Most schools deemed to require significant improvement will be found to be performing satisfactorily only 12 months later. Intervention is, therefore, rare.
Further provisions in the 2006 Act cover the issuing of formal warning notices by local authorities to schools. These are reserved for schools that might not be performing sufficiently poorly to be considered ‘inadequate’ by Ofsted, but are nevertheless poorly performing in relation to their pupil intake or past results, or in comparison to similar schools.

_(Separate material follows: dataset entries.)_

Lemma gc_scan_grows fuel : forall scan s u s',
  gc_scan fuel scan s = Ok u s' -> grows s s'.
Proof.
  induction fuel as [|fuel IH]; intros scan s u s' H; [discriminate|].
  cbn [gc_scan] in H.
  bind_open H as fp t1 E1. apply get_Ok in E1 as [-> ->].
  destruct (scan <? free_ptr s).
  - bind_open H as a t2 E2. apply get_Ok in E2 as [-> ->].
    bind_open H as a' t3 E3. apply copy_cell_grows in E3.
    bind_open H as u1 t4 E4. unfold modify in E4. injection E4 as _ <-.
    bind_open H as d t5 E5. apply get_Ok in E5 as [-> ->].
    bind_open H as d' t6 E6. apply copy_cell_grows in E6.
    bind_open H as u2 t7 E7. unfold modify in E7. injection E7 as _ <-.
    apply IH in H.
    eapply grows_trans; [exact E3|].
    eapply grows_trans; [|exact H].
    destruct E6 as (?&?&?&?). unfold grows. cbn in *. auto.
  - unfold ret in H. injection H as _ <-. apply grows_refl.
Qed.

Schools that perform poorlyAs before, intervention in such cases is rare, with concerns usually tackled by constructive dialogue, and consideration of necessary support. Discussions would normally take place between the ‘school improvement partner’ (or, in the future, the ‘national challenge adviser’ of the local authority) and the head teacher and governors of the school.
Formal warning notice
Local authorities can consider issuing a formal warning notice only in limited circumstances:
- the relationship between the local authority and school must have completely broken down — so that all available channels to engage with the school have been exhausted
- there must be: a likelihood that the performance of the school will remain poor without intervention; or a breakdown in the management of the school; or a threat to pupil or staff safety.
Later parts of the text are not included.